The isomerization of chorismate can be envisioned to happen by a few different mechanisms. Maybe the C-O bond breaks homolytically first, and the allyl radical attaches to the six-membered ring? Maybe the bond breaking and bond making are concerted? In the latter case two different transition states are possible depending on the orientation of the vinyl ether arm. If the conformation of the vinyl ether arm before the reaction is such that the carboxylate points toward the larger portion of the six-membered ring, the bicyclic transition state is said to be in the endo form. If the carboxylate points toward the CH between the bond-forming and bond-breaking centers in the the bicyclic transition state, the configuration is said to be exo. Because the endo and exo form cannot inter-convert without breaking a (partial) bond, they are geometric isomers. If we plan to use transition state analogs to inhibit chorismate mutase, it is important to know which isomer forms in the active site of the enzyme. We will assume for a moment that the form in he enzyme active site is the lowest energy form. Thus, we need to determine the structures and energies of the two alternative transition states. Conversely, experimental inhibition studies with different stereoisomers of transition state analogs can be used to elucidate the stereo-chemistry of the enzymatic transition state.

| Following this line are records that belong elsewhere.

(* ===== verification/RustStr.v ===== *)
(** * The parts of Rust's [str] and integer formatting the gate uses

    A [str] or [String] is its UTF-8 bytes.  The separators and patterns of the
    source are ASCII, so searching and splitting are byte-wise; [trim] removes the
    Unicode [White_Space] characters, written here as their UTF-8 sequences.
    Integers print and parse as [Display] and [FromStr] of [u64] and [i64] do. *)
From Stdlib Require Import ZArith Lia.
From Stdlib Require Import Strings.Byte.
From stdpp Require Import base list strings option numbers countable sets.
From S2P Require Import Prelude.
Local Open Scope Z_scope.

(** ** Searching and splitting *)

(** [str::starts_with] and [str::strip_prefix]. *)
Fixpoint strip_prefix (p s : bytes) : option bytes :=
  match p, s with
  | [], _ => Some s
  | a :: p', b :: s' => if bool_decide (a = b) then strip_prefix p' s' else None
  | _ :: _, [] => None
  end.
Definition starts_with (p s : bytes) : bool := bool_decide (is_Some (strip_prefix p s)).

(** [str::ends_with]. *)
Definition ends_with (p s : bytes) : bool := starts_with (reverse p) (reverse s).

(** [str::split_once(c)] and [str::rsplit_once(c)]. *)
Fixpoint split_once (c : byte) (s : bytes) : option (bytes * bytes) :=
  match s with
  | [] => None
  | b :: s' =>
      if bool_decide (b = c) then Some ([], s')
      else '(h, t) <-? split_once c s'; Some (b :: h, t)
  end.
Definition rsplit_once (c : byte) (s : bytes) : option (bytes * bytes) :=
  '(h, t) <-? split_once c (reverse s); Some (reverse t, reverse h).
(** [str::split(c)]: every piece between separators, empty ones included. *)
Fixpoint split_on (c : byte) (s : bytes) : list bytes :=
  match s with
  | [] => [[]]
  | b :: s' =>
      if bool_decide (b = c) then [] :: split_on c s'
      else match split_on c s' with
           | [] => [[b]]
           | h :: t => (b :: h) :: t
           end
  end.
(* ===== verification/Crates.v ===== *)
(** * Interfaces of the crates the gate links against

    The code of [base64], [hmac]/[ring], [sha2], [subtle], [serde_json] and
    [p256]/[ring] is not part of the repository.  Each crate is a type class of the
    operations the source calls, and a class of laws that state the documented
    behaviour a theorem relies on.  Nothing here assumes that a hash or a MAC is
    injective: theorems about authentication exhibit the colliding messages instead. *)
From Stdlib Require Import ZArith Lia.
From Stdlib Require Import Strings.Byte.
From stdpp Require Import base list strings option numbers countable sets.
From S2P Require Import Prelude RustStr.
Local Open Scope Z_scope.

(** ** [base64] 0.22, engine [URL_SAFE_NO_PAD] *)

Class Base64 := {
  b64_encode : bytes -> bytes;
  b64_decode : bytes -> option bytes;
  (** [decode_slice] into a buffer of the given size: the bytes written. *)
  b64_decode_slice : bytes -> nat -> option bytes;
}.
Definition b64_char (b : byte) : bool :=
  is_ascii_alphanumeric b || bool_decide (b = "-"%byte) || bool_decide (b = "_"%byte).
Class Base64Laws (B : Base64) : Prop := {
  b64_decode_encode b : b64_decode (b64_encode b) = Some b;
  (** The engine refuses padding, foreign characters and non-zero trailing bits. *)
  b64_decode_strict s b : b64_decode s = Some b -> s = b64_encode b;
  b64_encode_alphabet b : Forall (fun c => b64_char c = true) (b64_encode b);
  b64_encode_length b : length (b64_encode b) = ((4 * length b + 2) / 3)%nat;
  b64_decode_slice_spec s n :
    b64_decode_slice s n =
    (b <-? b64_decode s; if (length b <=? n)%nat then Some b else None);
}.

(** ** HMAC-SHA256 ([hmac] or [ring]) *)

Class Hmac := {
  KeyState : Type;
  MacState : Type;
  hmac_key : bytes -> KeyState;
  hmac_init : KeyState -> MacState;
  hmac_update : MacState -> bytes -> MacState;
  hmac_finish : MacState -> bytes;
  (** The one-shot function the streaming interface computes. *)
  hmac_sha256 : bytes -> bytes -> bytes;
}.
Class HmacLaws (H : Hmac) : Prop := {
  hmac_stream k parts :
    hmac_finish (foldl hmac_update (hmac_init (hmac_key k)) parts) = hmac_sha256 k (concat parts);
  hmac_length k m : length (hmac_sha256 k m) = 32%nat;
}.

(** ** SHA-256 ([sha2]) *)

Class Sha256 := {
  ShaState : Type;
  sha_new : ShaState;
  sha_update : ShaState -> bytes -> ShaState;
  sha_finalize : ShaState -> bytes;
  sha_digest : bytes -> bytes;
}.
Class Sha256Laws (S : Sha256) : Prop := {
  sha_stream parts :
    sha_finalize (foldl sha_update sha_new parts) = sha_digest (concat parts);
  sha_length m : length (sha_digest m) = 32%nat;
}.

(** ** Constant-time comparison ([subtle]) *)

Class Subtle := { slice_ct_eq : bytes -> bytes -> bool }.
Class SubtleLaws (S : Subtle) : Prop := {
  slice_ct_eq_spec a b : length a = length b -> slice_ct_eq a b = true <-> a = b;
}.

(** ** JSON ([serde_json])

    [rust_ok] holds of the values the Rust type has: integers in range, strings in
    UTF-8.  [serde]'s derived codecs round-trip on them and decode to nothing else. *)

Class RustVal (A : Type) := rust_ok : A -> bool.
Class Json (A : Type) := {
  to_vec : A -> bytes;
  from_slice : bytes -> option A;
}.
Class JsonLaws (A : Type) {R : RustVal A} {J : Json A} : Prop := {
  json_roundtrip a : rust_ok a = true -> from_slice (to_vec a) = Some a;
  json_typed s a : from_slice s = Some a -> rust_ok a = true;
}.
Lemma to_vec_inj `{JsonLaws A} (a b : A) :
  rust_ok a = true -> rust_ok b = true -> to_vec a = to_vec b -> a = b.
Proof.
  intros Ha%json_roundtrip Hb%json_roundtrip E. rewrite E in Ha. congruence.
Qed.

(** JSON text of strings: [to_string(&str)], and [to_string] of a tuple of strings,
    which the compact formatter prints as an array. *)
Class JsonText := {
  json_string : bytes -> bytes;
  json_strings : list bytes -> bytes;
}.
Fixpoint join (sep : bytes) (l : list bytes) : bytes :=
  match l with
  | [] => []
  | [x] => x
  | x :: l' => x ++ sep ++ join sep l'
  end.
Lemma join_cons sep x l : l <> [] -> join sep (x :: l) = x ++ sep ++ join sep l.
Proof. by destruct l. Qed.
Class JsonTextLaws (J : JsonText) : Prop := {
  json_strings_spec l :
    json_strings l = bs "[" ++ join (bs ",") (map json_string l) ++ bs "]";
  (** A JSON string literal ends at its closing quote. *)
  json_string_delimited a b x y :
    utf8_valid a = true -> utf8_valid b = true ->
    json_string a ++ x = json_string b ++ y -> a = b /\ x = y;
  json_strings_utf8 l : forallb utf8_valid l = true -> utf8_valid (json_strings l) = true;
}.
Section json_text_lemmas.
Context {J : JsonText} {JL : JsonTextLaws J}.

Lemma join_json_inj l1 l2 x y :
  forallb utf8_valid l1 = true -> forallb utf8_valid l2 = true ->
  length l1 = length l2 ->
  join (bs ",") (map json_string l1) ++ x = join (bs ",") (map json_string l2) ++ y -> l1 = l2.
Proof.
  revert l2. induction l1 as [|a l1 IH]; intros [|b l2] H1 H2 Hl E; try done.
  injection Hl as Hl. cbn [forallb] in H1, H2. to_prop. cbn [map] in E.
  destruct l1 as [|a' l1], l2 as [|b' l2]; try done; cbn [map join] in E.
  - apply json_string_delimited in E as [-> _]; done.
  - rewrite <- !app_assoc in E. apply json_string_delimited in E as [-> E]; [|done..].
    apply app_inv_head in E. f_equal. by apply IH.
Qed.
(** The array text determines the strings. *)
Lemma json_strings_inj l1 l2 :
  forallb utf8_valid l1 = true -> forallb utf8_valid l2 = true -> length l1 = length l2 ->
  json_strings l1 = json_strings l2 -> l1 = l2.
Proof.
  intros H1 H2 Hl E. rewrite !json_strings_spec in E. apply app_inv_head in E.
  by eapply join_json_inj.
Qed.
End json_text_lemmas.

(** ** ECDSA P-256 ([p256], [ring]) *)

Class Ecdsa := {
  VerifyingKey : Type;
  Signature : Type;
  vk_from_sec1 : bytes -> option VerifyingKey;
  vk_to_uncompressed : VerifyingKey -> bytes;
  sig_from_slice : bytes -> option Signature;
  vk_verify : VerifyingKey -> bytes -> Signature -> bool;
  (** [UnparsedPublicKey::new(&ECDSA_P256_SHA256_FIXED, pk).verify(msg, sig).is_ok()] *)
  ring_verify : bytes -> bytes -> bytes -> bool;
}.
(** Both back ends decide the same relation on an uncompressed key; [ring] takes
    no other encoding, [p256] also the compressed one. *)
Class EcdsaLaws (E : Ecdsa) : Prop := {
  vk_uncompressed_roundtrip vk : vk_from_sec1 (vk_to_uncompressed vk) = Some vk;
  ring_verify_spec pk m s :
    length pk <> 33%nat ->
    ring_verify pk m s =
    match vk_from_sec1 pk, sig_from_slice s with
    | Some vk, Some sg => vk_verify vk m sg
    | _, _ => false
    end;
  vk_uncompressed_length vk : length (vk_to_uncompressed vk) = 65%nat;
}.

(** ** Lemmas *)

Section base64_lemmas.
Context {B : Base64} {BL : Base64Laws B}.

Lemma b64_encode_inj a b : b64_encode a = b64_encode b -> a = b.
Proof. intros E. pose proof (b64_decode_encode a). pose proof (b64_decode_encode b). congruence. Qed.
Lemma b64_char_ascii c : b64_char c = true -> u8 c < 128.
Proof.
  intros H. apply Z.ltb_lt. revert c H.
  cut (forall c, implb (b64_char c) (u8 c <? 128) = true).
  { intros Hc c H. specialize (Hc c). by rewrite H in Hc. }
  byte_all (fun c => implb (b64_char c) (u8 c <? 128)).
Qed.
Lemma b64_encode_ascii b : is_ascii (b64_encode b) = true.
Proof.
  apply is_ascii_Forall. eapply Forall_impl; [apply b64_encode_alphabet|]. apply b64_char_ascii.
Qed.
Lemma b64_encode_utf8 b : utf8_valid (b64_encode b) = true.
Proof. apply utf8_valid_ascii, b64_encode_ascii. Qed.
Lemma b64_encode_no_byte c b : b64_char c = false -> c ∉ b64_encode b.
Proof.
  intros Hc Hin. pose proof (b64_encode_alphabet b) as H. rewrite Forall_forall in H.
  apply H in Hin. congruence.
Qed.
Lemma b64_no_dot b : "."%byte ∉ b64_encode b.
Proof. by apply b64_encode_no_byte. Qed.
Lemma b64_decode_length s b :
  b64_decode s = Some b -> length s = ((4 * length b + 2) / 3)%nat.
Proof. intros ->%b64_decode_strict. apply b64_encode_length. Qed.
End base64_lemmas.
#[export] Hint Resolve b64_encode_utf8 b64_encode_ascii b64_no_dot : pow.
(* ===== verification/Mac.v ===== *)
(** * [mac.rs]: HMAC-SHA256 over parts and over length-prefixed fields

    [HmacKey] is the prepared key schedule; [parts] and [fields] are the two loops
    that feed a fresh MAC state; [ct_eq] the comparison every token check uses. *)
From Stdlib Require Import ZArith Lia.
From Stdlib Require Import Strings.Byte.
From stdpp Require Import base list strings option numbers countable sets.
From S2P Require Import Prelude RustStr Crates StandIns.
Local Open Scope Z_scope.

(** The [update] calls of a loop that sends each field's length and then the field. *)
Definition framed (fs : list bytes) : list bytes :=
  flat_map (fun f => [to_be_bytes 8 (Z.of_nat (length f)); f]) fs.
(** Every [usize] fits the eight bytes of the prefix. *)
Definition framable (fs : list bytes) : bool :=
  forallb (fun f => Z.of_nat (length f) <? 2 ^ 64) fs.

Section mac.
Context {H : Hmac} {C : Subtle}.

Definition HmacKey : Type := KeyState.
Definition new (key : bytes) : HmacKey := hmac_key key.
Definition start (k : HmacKey) : MacState := hmac_init k.
Definition parts (k : HmacKey) (ps : list bytes) : bytes :=
  hmac_finish (foldl hmac_update (start k) ps).
Definition fields (k : HmacKey) (fs : list bytes) : bytes :=
  hmac_finish
    (foldl (fun mac f => hmac_update (hmac_update mac (to_be_bytes 8 (Z.of_nat (length f)))) f)
       (start k) fs).
Definition hmac (key msg : bytes) : bytes := parts (new key) [msg].
Definition ct_eq (a b : bytes) : bool := (length a =? length b)%nat && slice_ct_eq a b.
End mac.

(** Two different messages with one MAC under one key. *)
Definition hmac_collision {H : Hmac} (key m1 m2 : bytes) : Prop :=
  m1 <> m2 /\ hmac_sha256 key m1 = hmac_sha256 key m2.

(** ** Lemmas *)

Lemma foldl_framed {S} (upd : S -> bytes -> S) (s : S) fs :
  foldl (fun st f => upd (upd st (to_be_bytes 8 (Z.of_nat (length f)))) f) s fs
  = foldl upd s (framed fs).
Proof.
  revert s. induction fs as [|f fs IH]; intros s; [done|]. simpl. apply IH.
Qed.
Lemma framed_cons f fs :
  concat (framed (f :: fs)) = to_be_bytes 8 (Z.of_nat (length f)) ++ f ++ concat (framed fs).
Proof. done. Qed.
(** The framing is injective: no two field lists give the same bytes. *)
Lemma framed_inj a b :
  framable a = true -> framable b = true -> concat (framed a) = concat (framed b) -> a = b.
Proof.
  revert b. induction a as [|x a IH]; intros [|y b]; intros Ha Hb E;
    rewrite ?framed_cons in E.
  - done.
  - by apply (f_equal length) in E; rewrite length_app, to_be_bytes_length in E.
  - by apply (f_equal length) in E; rewrite length_app, to_be_bytes_length in E.
  - simpl in Ha, Hb. to_prop.
    apply app_eq_inj in E as [E1 E2]; [|by rewrite !to_be_bytes_length].
    apply to_be_bytes_inj in E1; [|change (256 ^ Z.of_nat 8) with (2 ^ 64); lia..].
    apply app_eq_inj in E2 as [-> E2]; [|lia].
    f_equal. by apply IH.
Qed.

Section mac_lemmas.
Context {H : Hmac} {HL : HmacLaws H} {C : Subtle} {CL : SubtleLaws C}.

Lemma parts_eq key ps : parts (new key) ps = hmac_sha256 key (concat ps).
Proof. apply hmac_stream. Qed.
Lemma fields_eq key fs : fields (new key) fs = hmac_sha256 key (concat (framed fs)).
Proof. unfold fields. rewrite foldl_framed. apply hmac_stream. Qed.
Lemma hmac_eq key m : hmac key m = hmac_sha256 key m.
Proof. unfold hmac. rewrite parts_eq. simpl. by rewrite app_nil_r. Qed.
Lemma ct_eq_true a b : ct_eq a b = true <-> a = b.
Proof.
  unfold ct_eq. rewrite andb_true_iff, Nat.eqb_eq. split.
  - intros [Hl Hs]. by apply slice_ct_eq_spec in Hs.
  - intros ->. split; [done|]. by apply slice_ct_eq_spec.
Qed.
Lemma ct_eq_refl a : ct_eq a a = true.
Proof. by apply ct_eq_true. Qed.
Lemma ct_eq_beq a b : ct_eq a b = beq a b.
Proof. apply eq_true_iff_eq. by rewrite ct_eq_true, beq_true. Qed.
(** Equal MACs: equal messages, or a collision. *)
Lemma hmac_sha256_cases key m1 m2 :
  hmac_sha256 key m1 = hmac_sha256 key m2 -> m1 = m2 \/ hmac_collision key m1 m2.
Proof. intros E. destruct (decide (m1 = m2)); [by left|by right]. Qed.
Lemma fields_cases key f1 f2 :
  framable f1 = true -> framable f2 = true ->
  fields (new key) f1 = fields (new key) f2 ->
  f1 = f2 \/ hmac_collision key (concat (framed f1)) (concat (framed f2)).
Proof.
  intros H1 H2. rewrite !fields_eq. intros [E|E]%hmac_sha256_cases; [left|by right].
  by apply framed_inj.
Qed.
End mac_lemmas.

Locating reaction transition states can be difficult, and the key usually is in starting in the point that is not too far from the transition state. With some effort, one can manually change the structure of chorismate to look like a transition state, and then locate the transition state for the chorismate isomerization using MOPAC and the PM3 method. A computational chemistry program Gaussian offers a more convenient method, called the Synchronous Transit-Guided Quasi-Newton (STQN) method in which the the initial structure of transition state is interpolated from the structures of the reactant and the product. However, the structures of chorismate and prephenate that you have optimized are not well-suited for such an interpolation because these represent the extended conformations. A conformation near the transition state (a near attack conformation) would be a much better starting point. Because editing and minimization of molecular geometries to generate such near attack conformers is tedious, you can download suitable structures of chorismate and prephenate. Copy these structures into a new file according to instructions at http://www.gaussian.com/g_whitepap/qst2.htm. Use # PM3 Opt=QST2 for keywords to request a QST2 calculation using the PM3 Hamiltonian with Gaussian. Insert appropria te title sections, such as Chorismate ready to react and Prephenate after bond formation. Specify -1 for charge and 1 for the spin multiplicity for each structure; there is no redundant input in our case. Check that you have appropriately used empty lines between title sections and molecule specifications; there should also be an empty line at the very end of the file. Save this file as chor_prep_qst2.dat. Submit the job by typing into Unix shell g03 < chor_prep_qst2.dat > chor_prep_qst2.log
Open Gaussian log file with MOLDEN by typing molden -A chor_prep_qst2.log and click on the Geom. Conv. button. The graph displays the success of the geometry optimization. You can click on Movie to animate the structural changes during optimization. Examine the final structure of the transition state and record the bond-forming (C-C) and bond breaking (C-O) distances. But how can we be sure that the structure found really is a transition state? This is done by calculating the second derivative matrix: if the structure is a saddle point all its first derivatives must be zero, and all but one second derivative should be positive. The one negative second derivative corresponds to the reaction coordinate and can be visualized as a molecular vibration that takes the reactant into a product. To calculate the second derivatives and vibrational frequencies for the optimized structure with Gaussian, open the ZMAT Editor in MOLDEN, select Gaussian, and select Submit. Select -1 for Charge and edit the first Keyword line to read: #P PM3 Freq. Give a meaningful Job Name, such as Chor_TS_PM3, and Submit the calculation. Hit OK twice to acknowledged the job setup and submission. You may close MOLDEN. The calculation will take less than a minute. Verify that the calculation completed (tail Chor_TS_PM3.log) and open the frequency job with MOLDEN (molden -A Chor_TS_PM3.log). Change the Draw Mode to Solid: Ball & Stick and hit the Norm. Mode box. Change the Scale Factor to 0.2, hit Enter, and click on the first (negative) frequency. Observe the molecular vibration that takes chorismate into prephenate.
In semi-empirical calculations, the heat of formation of the transition state is listed as "Energy=" in the Gaussian log file. You can get the value by typing grep 'Energy= ' Chor_TS_PM3.log into the Unix shell. Gaussian reports energies in Hartrees per particle; multiply this value by 627.51 to get the answer in more familiar kcal/mol units. Using this value, and the heat of formation of chorismate, calculate the activation energy.